Musical theater was Dart's first love, before she wrote for “The Sonny & Cher Show” and “Cher” and launched a career as a novelist. She started as a child actor in Pittsburgh, twice wrote the varsity musical with “Wicked” creator Stephen Schwartz at Carnegie Mellon University and graduated with a theater degree.
“Beaches” draws on the real-life close friendship Dart developed with her cousin, Sandy, who lived in Miami Beach. Their families would frequently visit each other and meet in Atlantic City or another beach, giving the fictional work its structure. Letters between visits kept the relationship alive.
Sandy married early, moved to Cleveland and had kids right away, following a more conventional path. Dart was an actor rising up through summer stock, then a writer chasing the arts. (There's a bit of Cher in Cee Cee, as there is some Dart.)
“We balanced each other out. What one lacked, the other made up for. So that was what kicked it all off,” Dart says. “I felt as though we were one person.”
At one point in her own life, Dart called Sandy in a panic — not even saying hello — to ask if she had ever had chickenpox. Her son had it now and Dart was pregnant — so the answer could endanger her unborn daughter. Sandy knew the answer.
“She said, ‘You have a pockmark on your left thigh.’ I said: ‘My husband doesn’t know that about me.’ And she says, ‘Honey, we’ve been married longer.’”
In the musical, Dart has given Bertie the song “My Best” with the lyrics: “When I am with her, it's as if we share one heart/And if I ever lost her I would fall apart.”
The musical, like the beloved film directed by Gary Marshall, traces the friendship sparked in Atlantic City in 1951 that's tested over the years by a love triangle, failed marriages, single parenthood and illness.
Cowart says it is a show that explores the often-intense friendships that women maintain: “I see that very much in the difference between my male friends and seeing my wife with her friends. It’s just a different level of closeness. It’s beautiful. It should be celebrated.”
The birth of “Beaches” wasn't always smooth, with Dart's literary agent initially finding metaphorical doors slammed in her face. “She tried to tell the story to publishers, and they said, ‘It’s not commercial. Who cares about two little girls who meet on a beach in Atlantic City?’”
After the publication of Dart's novel “The Boys in the Mail Room” in 1980 — a bestseller inspired about a quartet of trainees in a Hollywood studio mailroom who went on to big things — suddenly people wanted to go back to “Beaches.”
The Hollywood studio that turned the book into a movie wanted to change things — like some names and the illness that Bertie contracts — and Dart chose not to turn her story into a screenplay, on the advice of her husband, Stephen Dart.
“He said, ‘I think you should just write another book or write whatever you want, but don’t try and do their version of the story because you’ll never be happy.’ And he was absolutely right.”
The leap to the stage was immeasurably easy since Dart's love of musicals led her to include plenty of music in the novel, including “You'll Never Walk Alone” by Rodgers and Hammerstein and “I'll Build a Stairway to Paradise” by George Gershwin.

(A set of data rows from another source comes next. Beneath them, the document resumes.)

(** X11.  An indicator that stays displayed fails the advance.  On the
    stand-in browser, when nothing happens on the page before an instant
    [t0] of the race window, and the indicator is displayed from [t0] on
    and never hidden again, the driver throws after its 15000 ms wait on the
    indicator runs out, whatever the target field does from [t0] on: the
    target is never confirmed. *)
Theorem X11_stuck_indicator_fails_the_advance
    (st : Site) (p : Picked) (c : nat) (held : bool)
    (trigger x target : string) (t0 : nat) :
  element st p c trigger <> Missing ->
  t0 < Z.to_nat 5000 ->
  (forall t, t < t0 ->
     element st (p ++ [(trigger, Js.Str x)]) t "#MainContent_UpdateProgress1"
       <> Shown /\
     element st (p ++ [(trigger, Js.Str x)]) t (target +++ ":not([disabled])")
       = Missing) ->
  (forall t, t0 <= t ->
     element st (p ++ [(trigger, Js.Str x)]) t "#MainContent_UpdateProgress1"
       = Shown) ->
  waitForDropdownUpdate trigger (Js.Str x) target (mkSt (mkWorld st p c) held) =
    (Threw (failure_message target (Js.Str x)),
     mkSt (mkWorld st (p ++ [(trigger, Js.Str x)])
             (t0 + latency st + Z.to_nat 15000)) held,
     [ ev_select trigger (Js.Str x) (Returned tt);
       ev_race target (Returned First);
       ev_query (Returned true);
       ev_hidden (Threw (timed_out
                    (mkWait "#MainContent_UpdateProgress1" Hidden 15000)));
       ConsoleError (failure_line trigger target)
         (timed_out (mkWait "#MainContent_UpdateProgress1" Hidden 15000)) ]).
Proof.
  intros Htrig Ht0 Hbefore Hafter.
  set (p' := p ++ [(trigger, Js.Str x)]) in *.
  set (wi := mkWait "#MainContent_UpdateProgress1" Visible 5000).
  set (wt := mkWait (target +++ ":not([disabled])") Attached 5000).
  set (wh := mkWait "#MainContent_UpdateProgress1" Hidden 15000).
  assert (E1 : perform (Select trigger (Js.Str x)) (mkWorld st p c)
               = (Returned tt, mkWorld st p' 0)).
  { cbn. destruct (element st p c trigger); [congruence|reflexivity|reflexivity]. }
  assert (R1 : settles (mkWorld st p' 0) wi = Some t0).
  { apply first_time_first; [cbn; lia| |].
    - intros u U. unfold satisfied. cbn. apply holds_visible, Hbefore. lia.
    - unfold satisfied. cbn. now rewrite Hafter. }
  assert (E2 : race wi wt (mkWorld st p' 0) = (Returned First, mkWorld st p' t0)).
  { cbn [race mock_puppeteer]. unfold mock_race. rewrite R1.
    destruct (settles (mkWorld st p' 0) wt) as [b|] eqn:R2.
    - apply first_time_some in R2 as (_ & Pb). unfold satisfied in Pb. cbn in Pb.
      destruct (Nat.leb_spec t0 b) as [_|Lt]; [reflexivity|].
      destruct (Hbefore b Lt) as (_ & M). rewrite M in Pb. discriminate.
    - unfold deadline, wt. cbn [clock timeout Nat.add].
      destruct (Nat.leb_spec t0 (Z.to_nat 5000)); [reflexivity|lia]. }
  assert (E3 : query "#MainContent_UpdateProgress1" (mkWorld st p' t0)
               = (Returned true, mkWorld st p' (t0 + latency st))).
  { cbn. unfold mock_query. cbn. rewrite Hafter by lia. reflexivity. }
  assert (E4 : perform (WaitForSelector wh) (mkWorld st p' (t0 + latency st))
               = (Threw (timed_out wh),
                  mkWorld st p' (t0 + latency st + Z.to_nat 15000))).
  { cbn [perform mock_puppeteer mock_perform]. unfold settles.
    rewrite first_time_none; [reflexivity|].
    intros u U. unfold satisfied. cbn in *. rewrite Hafter by lia. reflexivity. }
  unfold waitForDropdownUpdate, try_catch, bind, page_select, page_waitForSelector,
    Promise_race, page_query, act, console_error, throw, ret.
  cbn [world browser]. rewrite E1. cbv beta iota. cbn [world browser].
  fold wi wt. rewrite E2. cbv beta iota. cbn [world browser].
  rewrite E3. cbv beta iota. cbn [world browser].
  fold wh. rewrite E4. reflexivity.
Qed.

Lemma X11_witness :
  fst (fst (waitForDropdownUpdate "#MainContent_ddlMake" (Js.Str "7")
              "#MainContent_ddlModel" (mkSt (fresh hung_form) true)))
  = Threw (failure_message "#MainContent_ddlModel" (Js.Str "7")).
Proof.
  unfold fresh.
  rewrite (X11_stuck_indicator_fails_the_advance hung_form [] 0 true
             "#MainContent_ddlMake" "7" "#MainContent_ddlModel" 20).
  - reflexivity.
  - vm_compute. discriminate.
  - apply Nat.ltb_lt. vm_compute. reflexivity.
  - intros t Ht.
    assert (L : Nat.leb 20 t = false) by (apply Nat.leb_gt; exact Ht).
    assert (L2 : Nat.leb 100 t = false) by (apply Nat.leb_gt; lia).
    unfold hung_form, form, form_element. cbn -[Nat.leb].
    rewrite L, L2. split; [discriminate|reflexivity].
  - intros t Ht. apply Nat.leb_le in Ht.
    unfold hung_form, form, form_element. cbn -[Nat.leb]. now rewrite Ht.
Defined.

End Timing.

(* ================================================================== *)
(** ** The CommonJS revision *)
(* ================================================================== *)

Section Revision0.

Context {W : Type} `{Puppeteer W}.
(* ===== verification/GoStd.v ===== *)
(** * More of Go's standard library

    [strings.Cut], [strings.TrimSpace], [strings.EqualFold] (on ASCII),
    [hash/fnv], [sort.SliceStable] and the first-wins use of [sort.Slice], as the
    dispatcher, the worker picker and the external processor call them. *)

From Stdlib Require Import ZArith Lia Ascii String List.
From Stdlib Require Import Sorting.Permutation Sorting.Sorted.
From stdpp Require Import base strings list sorting.
From S2P Require Import Prelude GoStrings.
Import GoStrings.

Module GoStd.
#[local] Open Scope string_scope.
#[local] Open Scope Z_scope.

(** ** [strings] *)

(** [strings.Cut(s, c)] for a one-byte [c]: before, after and whether found. *)
Fixpoint Cut (s : string) (c : ascii) : string * string * bool :=
  match s with
  | EmptyString => ("", "", false)
  | String d t =>
      if Ascii.eqb d c then ("", t, true)
      else let '(a, b, ok) := Cut t c in (String d a, b, ok)
  end.

(** ASCII white space, as [strings.TrimSpace] trims it. *)
Definition is_space (c : ascii) : bool :=
  let n := N_of_ascii c in ((9 <=? n) && (n <=? 13) || (n =? 32))%N.

Fixpoint TrimLeftSpace (s : string) : string :=
  match s with
  | EmptyString => EmptyString
  | String c t => if is_space c then TrimLeftSpace t else s
  end.

Definition TrimSpace (s : string) : string :=
  str_rev (TrimLeftSpace (str_rev (TrimLeftSpace s) "")) "".

Definition EqualFold (a b : string) : bool := String.eqb (ToLower a) (ToLower b).

(** [strings.SplitN(s, c, 2)[0]] for a one-byte [c]. *)
Definition SplitN2_head (s : string) (c : ascii) : string := fst (fst (Cut s c)).

Lemma Cut_found s c a b :
  Cut s c = (a, b, true) <-> s = (a ++ String c b)%string /\ ~ In c (list_ascii_of_string a).
Proof.
  revert a b. induction s as [|d s IH]; intros a b; cbn -[Ascii.eqb].
  - split; [discriminate | intros [H _]; destruct a; discriminate].
  - destruct (Ascii.eqb d c) eqn:E; [apply Ascii.eqb_eq in E; subst d | apply Ascii.eqb_neq in E].
    + split.
      * intros [= <- <-]. split; [done | intros []].
      * intros [H Hn]. destruct a as [|x a]; cbn in H; [by injection H as -> |].
        injection H as <- ->. destruct Hn. by left.
    + destruct (Cut s c) as [[a' b'] ok] eqn:Ec. split.
      * intros [= <- <- ->]. destruct (proj1 (IH a' b') eq_refl) as [-> Hn].
        split; [done|]. intros [->|H]; [done|]. by apply Hn.
      * intros [H Hn]. destruct a as [|x a]; cbn in H; [by injection H as -> |].
        injection H as <- H. assert (Hc : (a', b', ok) = (a, b, true)); [|by injection Hc as -> -> ->].
        apply IH. split; [done|]. intros Hi. apply Hn. by right.
Qed.

Lemma Cut_app a c b : Count a c = 0%nat -> Cut (a ++ String c b)%string c = (a, b, true).
Proof.
  intros H. apply Cut_found. split; [done|]. induction a as [|d a IH]; cbn -[Ascii.eqb] in *; [tauto|].
  destruct (Ascii.eqb_spec d c) as [->|]; [lia|]. naive_solver.
Qed.

Lemma Cut_not_found s c a b : Cut s c = (a, b, false) <-> a = s /\ b = "" /\ ~ In c (list_ascii_of_string s).
Proof.
  revert a b. induction s as [|d s IH]; intros a b; cbn -[Ascii.eqb].
  - split; [intros [= <- <-]; tauto | intros (-> & -> & _); done].
  - destruct (Ascii.eqb d c) eqn:E; [apply Ascii.eqb_eq in E; subst d | apply Ascii.eqb_neq in E].
    + split; [discriminate | intros (_ & _ & H); destruct H; by left].
    + destruct (Cut s c) as [[a' b'] ok] eqn:Ec. split.
      * intros [= <- <- ->]. destruct (proj1 (IH a' b') eq_refl) as (-> & -> & Hn).
        split; [done|]. split; [done|]. intros [->|H]; tauto.
      * intros (-> & -> & H). assert (Hc : (a', b', ok) = (s, "", false)); [|by injection Hc as -> -> ->].
        apply IH. tauto.
Qed.

(** ** [hash/fnv]: FNV-1a *)

Definition fnv1a (width prime offset : Z) (s : string) : Z :=
  fold_left (fun h c => (Z.lxor h (Z.of_N (N_of_ascii c)) * prime) mod 2 ^ width)
    (list_ascii_of_string s) offset.

Definition fnv32a (s : string) : Z := fnv1a 32 16777619 2166136261 s.
Definition fnv64a (s : string) : Z := fnv1a 64 1099511628211 14695981039346656037 s.

Lemma fnv1a_range width prime offset s :
  0 <= width -> 0 <= offset < 2 ^ width -> 0 <= fnv1a width prime offset s < 2 ^ width.
Proof.
  intros Hw. unfold fnv1a. revert offset.
  induction (list_ascii_of_string s) as [|c l IH]; intros off Ho; cbn [fold_left]; [done|].
  apply IH, Z.mod_pos_bound. lia.
Qed.

Lemma fnv32a_range s : 0 <= fnv32a s < 2 ^ 32.
Proof. apply fnv1a_range; lia. Qed.

(** ** [base64.StdEncoding.EncodeToString] *)

Definition base64_char (n : N) : ascii :=
  ascii_of_N (if (n <? 26)%N then 65 + n else if (n <? 52)%N then 71 + n
              else if (n <? 62)%N then n - 4 else if (n =? 62)%N then 43 else 47)%N.

(** The four characters of a group of three bytes. *)
Definition base64_quad (a b c : N) : ascii * ascii * ascii * ascii :=
  let n := (a * 65536 + b * 256 + c)%N in
  (base64_char (n / 262144), base64_char (n / 4096 mod 64),
   base64_char (n / 64 mod 64), base64_char (n mod 64))%N.

Fixpoint EncodeToString (s : string) : string :=
  match s with
  | String a (String b (String c t)) =>
      let '(w, x, y, z) := base64_quad (N_of_ascii a) (N_of_ascii b) (N_of_ascii c) in
      String w (String x (String y (String z (EncodeToString t))))
  | String a (String b EmptyString) =>
      let '(w, x, y, _) := base64_quad (N_of_ascii a) (N_of_ascii b) 0 in
      String w (String x (String y (String "=" EmptyString)))
  | String a EmptyString =>
      let '(w, x, _, _) := base64_quad (N_of_ascii a) 0 0 in
      String w (String x (String "=" (String "=" EmptyString)))
  | EmptyString => EmptyString
  end.

Example EncodeToString_ex : EncodeToString "any carnal pleas" = "YW55IGNhcm5hbCBwbGVhcw==".
Proof. reflexivity. Qed.

(** ** Sums *)

Definition sumZ (l : list Z) : Z := foldr Z.add 0 l.

Lemma sumZ_app l l' : sumZ (l ++ l') = sumZ l + sumZ l'.
Proof. induction l as [|x l IH]; cbn; [done|]. unfold sumZ in *. lia. Qed.

Lemma sumZ_perm l l' : Permutation l l' -> sumZ l = sumZ l'.
Proof. induction 1; cbn; unfold sumZ in *; lia. Qed.

Lemma sumZ_nonneg l : Forall (fun x => 0 <= x) l -> 0 <= sumZ l.
Proof. induction 1; cbn; unfold sumZ in *; lia. Qed.

Lemma sumZ_ge x l : Forall (fun x => 0 <= x) l -> In x l -> x <= sumZ l.
Proof.
  induction 1 as [|y l Hy Hl IH]; cbn; [done|]. apply sumZ_nonneg in Hl. unfold sumZ in *.
  intros [->|H]; [lia|]. specialize (IH H). lia.
Qed.

(** ** [sort] *)

Section Sort.
Context {A : Type} (less : A -> A -> bool).

(** Insert an element that stood before all of [l]: it stays before the elements
    it is equivalent to. *)
Fixpoint sort_insert (x : A) (l : list A) : list A :=
  match l with
  | [] => [x]
  | y :: t => if less y x then y :: sort_insert x t else x :: l
  end.

(** [sort.SliceStable(l, less)]. *)
Fixpoint SliceStable (l : list A) : list A :=
  match l with [] => [] | x :: t => sort_insert x (SliceStable t) end.

Lemma sort_insert_perm x l : Permutation (sort_insert x l) (x :: l).
Proof.
  induction l as [|y l IH]; cbn; [done|]. destruct (less y x); [|done].
  rewrite IH. constructor.
Qed.

Lemma SliceStable_perm l : Permutation (SliceStable l) l.
Proof. induction l as [|x l IH]; cbn; [done|]. by rewrite sort_insert_perm, IH. Qed.

(** [less] is a strict weak order: what [sort] requires of it. *)
Class StrictWeakOrder : Prop := {
  swo_asym a b : less a b = true -> less b a = false;
  swo_trans a b c : less a b = false -> less b c = false -> less a c = false;
}.

Context `{!StrictWeakOrder}.

#[local] Abbreviation le := (fun a b => less b a = false).

Lemma sort_insert_sorted x l : StronglySorted le l -> StronglySorted le (sort_insert x l).
Proof.
  induction 1 as [|y l Hs IH Hf]; cbn; [repeat constructor|].
  destruct (less y x) eqn:E.
  - constructor; [done|]. rewrite sort_insert_perm. constructor; [by apply swo_asym|done].
  - constructor; [by constructor|]. constructor; [done|].
    eapply Forall_impl; [exact Hf|]. intros z Hz. cbn in Hz. by eapply swo_trans.
Qed.

Lemma SliceStable_sorted l : StronglySorted le (SliceStable l).
Proof. induction l; cbn; [constructor|]. by apply sort_insert_sorted. Qed.

(** The head of the sorted slice is a least element. *)
Lemma SliceStable_head l x t :
  SliceStable l = x :: t -> In x l /\ forall y, In y l -> less y x = false.
Proof.
  intros E. pose proof (SliceStable_sorted l) as Hs. pose proof (SliceStable_perm l) as Hp.
  rewrite E in Hs, Hp. apply StronglySorted_inv in Hs as [_ Hf].
  split; [eapply Permutation_in; [exact Hp|by left]|].
  intros y Hy. apply (Permutation_in _ (Permutation_sym Hp)) in Hy as [<-|Hy].
  - destruct (less x x) eqn:Ex; [|done]. by rewrite <- Ex, (swo_asym x x).
  - rewrite Forall_forall in Hf. by apply Hf, list_elem_of_In.
Qed.

Lemma SliceStable_nil l : SliceStable l = [] <-> l = [].
Proof.
  split; [|by intros ->]. intros E. pose proof (SliceStable_perm l) as Hp.
  rewrite E in Hp. by apply Permutation_nil in Hp.
Qed.

(** Where equivalent elements are equal, the order of the input does not matter. *)
Lemma SliceStable_unique l l' :
  (forall a b, less a b = false -> less b a = false -> a = b) ->
  Permutation l l' -> SliceStable l = SliceStable l'.
Proof.
  intros Heq Hp. apply (StronglySorted_unique_strong le).
  - intros a b _ _ H1 H2. by apply Heq.
  - apply SliceStable_sorted.
  - apply SliceStable_sorted.
  - by rewrite !SliceStable_perm.
Qed.

End Sort.

(** ** Joining and splitting *)

Lemma Split_plain sep s : Count s sep = 0%nat -> Split sep s = [s].
Proof.
  induction s as [|c s IH]; cbn -[Ascii.eqb]; [done|]. destruct (Ascii.eqb c sep); [lia|].
  intros H. by rewrite (IH H).
Qed.

Lemma concat_cons_sep sep x y l :
  String.concat sep (x :: y :: l) = (x ++ sep ++ String.concat sep (y :: l))%string.
Proof. done. Qed.

Lemma Split_concat sep l :
  l <> [] -> Forall (fun s => Count s sep = 0%nat) l -> Split sep (String.concat (String sep "") l) = l.
Proof.
  intros Hne H. induction H as [|x l Hx Hl IH]; [done|]. destruct l as [|y l]; [by apply Split_plain|].
  rewrite concat_cons_sep. change (String sep "" ++ ?t)%string with (String sep t).
  rewrite Split_app, IH, Split_plain; done.
Qed.

Lemma concat_Split sep s : String.concat (String sep "") (Split sep s) = s.
Proof.
  induction s as [|c s IH]; [done|]. cbn -[Ascii.eqb String.concat].
  pose proof (Split_nonempty sep s). destruct (Ascii.eqb c sep) eqn:E.
  - apply Ascii.eqb_eq in E as ->. destruct (Split sep s) as [|x l]; [done|].
    rewrite concat_cons_sep, IH. done.
  - destruct (Split sep s) as [|x [|y l]]; [done|by cbn in *; f_equal|].
    rewrite concat_cons_sep in IH |- *. by rewrite <- IH.
Qed.

Lemma concat_inj sep l l' :
  Forall (fun s => Count s sep = 0%nat) l -> Forall (fun s => Count s sep = 0%nat) l' ->
  l <> [] -> l' <> [] -> String.concat (String sep "") l = String.concat (String sep "") l' -> l = l'.
Proof. intros H H' N N' E. rewrite <- (Split_concat sep l), <- (Split_concat sep l'), E; done. Qed.

Lemma concat_empty_app l s : String.concat "" (l ++ [s]) = (String.concat "" l ++ s)%string.
Proof.
  induction l as [|x l IH]; [done|]. destruct l as [|y l]; [done|].
  change ((x :: y :: l) ++ [s])%list with (x :: ((y :: l) ++ [s]))%list.
  destruct ((y :: l) ++ [s])%list as [|z l'] eqn:E; [done|]. rewrite !concat_cons_sep, IH, str_app_assoc. done.
Qed.

Lemma Count_concat sep (c : ascii) l :
  Count sep c = 0%nat -> Forall (fun s => Count s c = 0%nat) l -> Count (String.concat sep l) c = 0%nat.
Proof.
  intros Hs. induction 1 as [|x l Hx Hl IH]; [done|]. destruct l as [|y l]; [done|].
  rewrite concat_cons_sep, !Count_app. lia.
Qed.


End GoStd.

The movie, of course, famously added the hit song “The Wind Beneath My Wings,” which has made the transition to stage.
“Everybody loves that song. They identify it with the piece. So, it’s crazy not to use it,” she says. “I stay in a place in New York and the doorman said to me, 'How’s it going Mrs. Dart? You are using the song, aren’t you?'”
Dart says it's a privilege to be able to return to Cee Cee and Bertie: “Maturity changes things. That’s what gives me a better point of view about both of them.”
There's also a bit more Dart herself in the work, like the song “Real Woman,” which has the line, “You'll tell them if you're smart/It's all about the way you feel, woman/Whether a tough or genteel woman/What makes a real woman is her heart.”
Dart says she's thumbing her nose at anti-trans and anti-gay people with the song. “I don’t know if I would have been bold enough to put that into a show years ago. But I want to make that statement.”